Work request:
Exact reproduction of every entry is required.

━━━━━━━━━━━━━━━━━━━━━━━━━━━━━━

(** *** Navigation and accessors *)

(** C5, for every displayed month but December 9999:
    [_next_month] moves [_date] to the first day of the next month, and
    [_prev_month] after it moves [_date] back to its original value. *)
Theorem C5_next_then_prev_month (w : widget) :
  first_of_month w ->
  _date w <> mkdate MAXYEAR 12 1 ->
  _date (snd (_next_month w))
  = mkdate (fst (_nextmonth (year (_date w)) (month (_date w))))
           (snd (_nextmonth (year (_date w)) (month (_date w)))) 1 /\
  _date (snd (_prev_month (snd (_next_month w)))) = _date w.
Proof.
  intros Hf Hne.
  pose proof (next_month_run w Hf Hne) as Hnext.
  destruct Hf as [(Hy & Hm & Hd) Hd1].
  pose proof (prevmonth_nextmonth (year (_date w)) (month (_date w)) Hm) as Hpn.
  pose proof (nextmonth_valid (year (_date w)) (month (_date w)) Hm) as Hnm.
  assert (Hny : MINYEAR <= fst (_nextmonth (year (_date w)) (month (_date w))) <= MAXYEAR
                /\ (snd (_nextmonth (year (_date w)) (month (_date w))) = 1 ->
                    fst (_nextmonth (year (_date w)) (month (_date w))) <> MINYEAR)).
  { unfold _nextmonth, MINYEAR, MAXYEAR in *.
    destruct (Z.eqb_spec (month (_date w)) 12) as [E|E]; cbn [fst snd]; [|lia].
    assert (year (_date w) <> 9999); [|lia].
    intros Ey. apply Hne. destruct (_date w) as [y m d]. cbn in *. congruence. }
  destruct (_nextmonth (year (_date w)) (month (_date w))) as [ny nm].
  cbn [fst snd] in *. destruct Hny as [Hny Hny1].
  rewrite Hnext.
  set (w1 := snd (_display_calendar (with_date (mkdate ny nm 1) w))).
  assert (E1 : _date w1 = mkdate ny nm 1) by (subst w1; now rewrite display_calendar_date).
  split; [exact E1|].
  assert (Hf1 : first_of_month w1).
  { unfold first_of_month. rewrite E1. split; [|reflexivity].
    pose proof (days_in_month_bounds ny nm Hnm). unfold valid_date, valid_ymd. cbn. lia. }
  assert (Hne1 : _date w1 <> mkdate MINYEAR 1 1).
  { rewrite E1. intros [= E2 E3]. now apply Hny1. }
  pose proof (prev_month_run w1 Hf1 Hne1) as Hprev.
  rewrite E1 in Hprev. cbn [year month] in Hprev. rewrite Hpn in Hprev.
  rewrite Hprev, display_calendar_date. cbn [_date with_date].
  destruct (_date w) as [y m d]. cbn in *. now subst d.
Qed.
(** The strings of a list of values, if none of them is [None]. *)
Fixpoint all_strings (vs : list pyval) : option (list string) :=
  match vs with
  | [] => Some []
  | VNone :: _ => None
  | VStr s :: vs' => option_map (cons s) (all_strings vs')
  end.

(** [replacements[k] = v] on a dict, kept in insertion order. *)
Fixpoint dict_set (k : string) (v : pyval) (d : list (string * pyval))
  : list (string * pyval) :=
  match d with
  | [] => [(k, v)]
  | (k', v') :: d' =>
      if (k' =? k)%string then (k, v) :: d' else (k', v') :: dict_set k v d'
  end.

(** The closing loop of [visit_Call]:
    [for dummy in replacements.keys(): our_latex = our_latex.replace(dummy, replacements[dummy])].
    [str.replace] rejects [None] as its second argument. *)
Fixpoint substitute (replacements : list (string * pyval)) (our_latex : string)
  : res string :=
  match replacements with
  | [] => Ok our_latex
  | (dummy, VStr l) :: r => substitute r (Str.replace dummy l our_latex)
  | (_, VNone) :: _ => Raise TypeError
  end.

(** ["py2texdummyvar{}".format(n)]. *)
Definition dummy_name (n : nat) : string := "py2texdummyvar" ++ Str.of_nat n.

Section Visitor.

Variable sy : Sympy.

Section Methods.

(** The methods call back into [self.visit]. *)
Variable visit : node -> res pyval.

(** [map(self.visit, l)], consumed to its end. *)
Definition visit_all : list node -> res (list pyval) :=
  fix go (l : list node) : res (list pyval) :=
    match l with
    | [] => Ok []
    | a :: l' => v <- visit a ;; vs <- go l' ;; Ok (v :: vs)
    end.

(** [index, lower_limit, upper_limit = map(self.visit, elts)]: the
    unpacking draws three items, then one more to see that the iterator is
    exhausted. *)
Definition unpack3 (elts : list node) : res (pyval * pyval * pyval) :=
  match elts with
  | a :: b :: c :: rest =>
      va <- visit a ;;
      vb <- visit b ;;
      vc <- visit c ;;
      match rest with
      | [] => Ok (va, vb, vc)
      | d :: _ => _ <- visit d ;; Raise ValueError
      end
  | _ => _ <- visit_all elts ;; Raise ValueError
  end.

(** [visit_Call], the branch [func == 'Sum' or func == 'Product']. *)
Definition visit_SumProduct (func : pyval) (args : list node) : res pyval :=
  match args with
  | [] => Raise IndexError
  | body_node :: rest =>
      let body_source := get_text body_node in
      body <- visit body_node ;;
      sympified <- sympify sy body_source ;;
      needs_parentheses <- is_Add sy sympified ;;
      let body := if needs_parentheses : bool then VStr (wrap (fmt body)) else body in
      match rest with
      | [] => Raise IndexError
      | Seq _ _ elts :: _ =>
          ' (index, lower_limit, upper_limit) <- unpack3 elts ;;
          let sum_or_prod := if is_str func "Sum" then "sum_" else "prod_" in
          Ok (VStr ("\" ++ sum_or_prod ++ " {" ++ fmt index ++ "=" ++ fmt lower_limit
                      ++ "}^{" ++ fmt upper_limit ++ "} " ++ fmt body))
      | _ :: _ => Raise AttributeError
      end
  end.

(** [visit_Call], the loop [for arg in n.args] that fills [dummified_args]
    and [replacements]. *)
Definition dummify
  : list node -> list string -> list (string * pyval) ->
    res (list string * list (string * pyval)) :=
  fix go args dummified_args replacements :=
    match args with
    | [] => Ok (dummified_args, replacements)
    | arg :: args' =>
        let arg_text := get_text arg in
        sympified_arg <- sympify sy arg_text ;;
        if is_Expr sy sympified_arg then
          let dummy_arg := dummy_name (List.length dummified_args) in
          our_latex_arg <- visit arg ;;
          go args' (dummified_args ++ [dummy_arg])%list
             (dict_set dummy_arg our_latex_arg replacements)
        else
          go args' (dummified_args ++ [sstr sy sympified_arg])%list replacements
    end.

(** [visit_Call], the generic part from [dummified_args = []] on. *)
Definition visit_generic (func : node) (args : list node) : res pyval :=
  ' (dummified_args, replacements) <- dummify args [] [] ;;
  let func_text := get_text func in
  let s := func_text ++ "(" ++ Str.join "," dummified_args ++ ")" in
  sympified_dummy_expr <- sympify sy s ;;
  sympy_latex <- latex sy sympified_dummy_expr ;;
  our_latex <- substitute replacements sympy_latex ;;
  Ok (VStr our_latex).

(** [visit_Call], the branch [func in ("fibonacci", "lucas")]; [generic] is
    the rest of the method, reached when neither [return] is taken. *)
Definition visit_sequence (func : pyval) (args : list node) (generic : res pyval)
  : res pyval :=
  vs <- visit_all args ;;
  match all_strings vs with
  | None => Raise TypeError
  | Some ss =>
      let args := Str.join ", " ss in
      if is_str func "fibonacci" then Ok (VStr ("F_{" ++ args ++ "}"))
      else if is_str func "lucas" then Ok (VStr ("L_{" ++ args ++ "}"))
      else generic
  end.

━━━━━━━━━━━━━━━━━━━━━━━━━━━━━━

Task result:
(** *** Navigation and accessors *)

(** C5, for every displayed month but December 9999:
    [_next_month] moves [_date] to the first day of the next month, and
    [_prev_month] after it moves [_date] back to its original value. *)
Theorem C5_next_then_prev_month (w : widget) :
  first_of_month w ->
  _date w <> mkdate MAXYEAR 12 1 ->
  _date (snd (_next_month w))
  = mkdate (fst (_nextmonth (year (_date w)) (month (_date w))))
           (snd (_nextmonth (year (_date w)) (month (_date w)))) 1 /\
  _date (snd (_prev_month (snd (_next_month w)))) = _date w.
Proof.
  intros Hf Hne.
  pose proof (next_month_run w Hf Hne) as Hnext.
  destruct Hf as [(Hy & Hm & Hd) Hd1].
  pose proof (prevmonth_nextmonth (year (_date w)) (month (_date w)) Hm) as Hpn.
  pose proof (nextmonth_valid (year (_date w)) (month (_date w)) Hm) as Hnm.
  assert (Hny : MINYEAR <= fst (_nextmonth (year (_date w)) (month (_date w))) <= MAXYEAR
                /\ (snd (_nextmonth (year (_date w)) (month (_date w))) = 1 ->
                    fst (_nextmonth (year (_date w)) (month (_date w))) <> MINYEAR)).
  { unfold _nextmonth, MINYEAR, MAXYEAR in *.
    destruct (Z.eqb_spec (month (_date w)) 12) as [E|E]; cbn [fst snd]; [|lia].
    assert (year (_date w) <> 9999); [|lia].
    intros Ey. apply Hne. destruct (_date w) as [y m d]. cbn in *. congruence. }
  destruct (_nextmonth (year (_date w)) (month (_date w))) as [ny nm].
  cbn [fst snd] in *. destruct Hny as [Hny Hny1].
  rewrite Hnext.
  set (w1 := snd (_display_calendar (with_date (mkdate ny nm 1) w))).
  assert (E1 : _date w1 = mkdate ny nm 1) by (subst w1; now rewrite display_calendar_date).
  split; [exact E1|].
  assert (Hf1 : first_of_month w1).
  { unfold first_of_month. rewrite E1. split; [|reflexivity].
    pose proof (days_in_month_bounds ny nm Hnm). unfold valid_date, valid_ymd. cbn. lia. }
  assert (Hne1 : _date w1 <> mkdate MINYEAR 1 1).
  { rewrite E1. intros [= E2 E3]. now apply Hny1. }
  pose proof (prev_month_run w1 Hf1 Hne1) as Hprev.
  rewrite E1 in Hprev. cbn [year month] in Hprev. rewrite Hpn in Hprev.
  rewrite Hprev, display_calendar_date. cbn [_date with_date].
  destruct (_date w) as [y m d]. cbn in *. now subst d.
Qed.
(** The strings of a list of values, if none of them is [None]. *)
Fixpoint all_strings (vs : list pyval) : option (list string) :=
  match vs with
  | [] => Some []
  | VNone :: _ => None
  | VStr s :: vs' => option_map (cons s) (all_strings vs')
  end.

(** [replacements[k] = v] on a dict, kept in insertion order. *)
Fixpoint dict_set (k : string) (v : pyval) (d : list (string * pyval))
  : list (string * pyval) :=
  match d with
  | [] => [(k, v)]
  | (k', v') :: d' =>
      if (k' =? k)%string then (k, v) :: d' else (k', v') :: dict_set k v d'
  end.

(** The closing loop of [visit_Call]:
    [for dummy in replacements.keys(): our_latex = our_latex.replace(dummy, replacements[dummy])].
    [str.replace] rejects [None] as its second argument. *)
Fixpoint substitute (replacements : list (string * pyval)) (our_latex : string)
  : res string :=
  match replacements with
  | [] => Ok our_latex
  | (dummy, VStr l) :: r => substitute r (Str.replace dummy l our_latex)
  | (_, VNone) :: _ => Raise TypeError
  end.

(** ["py2texdummyvar{}".format(n)]. *)
Definition dummy_name (n : nat) : string := "py2texdummyvar" ++ Str.of_nat n.

Section Visitor.

Variable sy : Sympy.

Section Methods.

(** The methods call back into [self.visit]. *)
Variable visit : node -> res pyval.

(** [map(self.visit, l)], consumed to its end. *)
Definition visit_all : list node -> res (list pyval) :=
  fix go (l : list node) : res (list pyval) :=
    match l with
    | [] => Ok []
    | a :: l' => v <- visit a ;; vs <- go l' ;; Ok (v :: vs)
    end.

(** [index, lower_limit, upper_limit = map(self.visit, elts)]: the
    unpacking draws three items, then one more to see that the iterator is
    exhausted. *)
Definition unpack3 (elts : list node) : res (pyval * pyval * pyval) :=
  match elts with
  | a :: b :: c :: rest =>
      va <- visit a ;;
      vb <- visit b ;;
      vc <- visit c ;;
      match rest with
      | [] => Ok (va, vb, vc)
      | d :: _ => _ <- visit d ;; Raise ValueError
      end
  | _ => _ <- visit_all elts ;; Raise ValueError
  end.

(** [visit_Call], the branch [func == 'Sum' or func == 'Product']. *)
Definition visit_SumProduct (func : pyval) (args : list node) : res pyval :=
  match args with
  | [] => Raise IndexError
  | body_node :: rest =>
      let body_source := get_text body_node in
      body <- visit body_node ;;
      sympified <- sympify sy body_source ;;
      needs_parentheses <- is_Add sy sympified ;;
      let body := if needs_parentheses : bool then VStr (wrap (fmt body)) else body in
      match rest with
      | [] => Raise IndexError
      | Seq _ _ elts :: _ =>
          ' (index, lower_limit, upper_limit) <- unpack3 elts ;;
          let sum_or_prod := if is_str func "Sum" then "sum_" else "prod_" in
          Ok (VStr ("\" ++ sum_or_prod ++ " {" ++ fmt index ++ "=" ++ fmt lower_limit
                      ++ "}^{" ++ fmt upper_limit ++ "} " ++ fmt body))
      | _ :: _ => Raise AttributeError
      end
  end.

(** [visit_Call], the loop [for arg in n.args] that fills [dummified_args]
    and [replacements]. *)
Definition dummify
  : list node -> list string -> list (string * pyval) ->
    res (list string * list (string * pyval)) :=
  fix go args dummified_args replacements :=
    match args with
    | [] => Ok (dummified_args, replacements)
    | arg :: args' =>
        let arg_text := get_text arg in
        sympified_arg <- sympify sy arg_text ;;
        if is_Expr sy sympified_arg then
          let dummy_arg := dummy_name (List.length dummified_args) in
          our_latex_arg <- visit arg ;;
          go args' (dummified_args ++ [dummy_arg])%list
             (dict_set dummy_arg our_latex_arg replacements)
        else
          go args' (dummified_args ++ [sstr sy sympified_arg])%list replacements
    end.

(** [visit_Call], the generic part from [dummified_args = []] on. *)
Definition visit_generic (func : node) (args : list node) : res pyval :=
  ' (dummified_args, replacements) <- dummify args [] [] ;;
  let func_text := get_text func in
  let s := func_text ++ "(" ++ Str.join "," dummified_args ++ ")" in
  sympified_dummy_expr <- sympify sy s ;;
  sympy_latex <- latex sy sympified_dummy_expr ;;
  our_latex <- substitute replacements sympy_latex ;;
  Ok (VStr our_latex).

(** [visit_Call], the branch [func in ("fibonacci", "lucas")]; [generic] is
    the rest of the method, reached when neither [return] is taken. *)
Definition visit_sequence (func : pyval) (args : list node) (generic : res pyval)
  : res pyval :=
  vs <- visit_all args ;;
  match all_strings vs with
  | None => Raise TypeError
  | Some ss =>
      let args := Str.join ", " ss in
      if is_str func "fibonacci" then Ok (VStr ("F_{" ++ args ++ "}"))
      else if is_str func "lucas" then Ok (VStr ("L_{" ++ args ++ "}"))
      else generic
  end.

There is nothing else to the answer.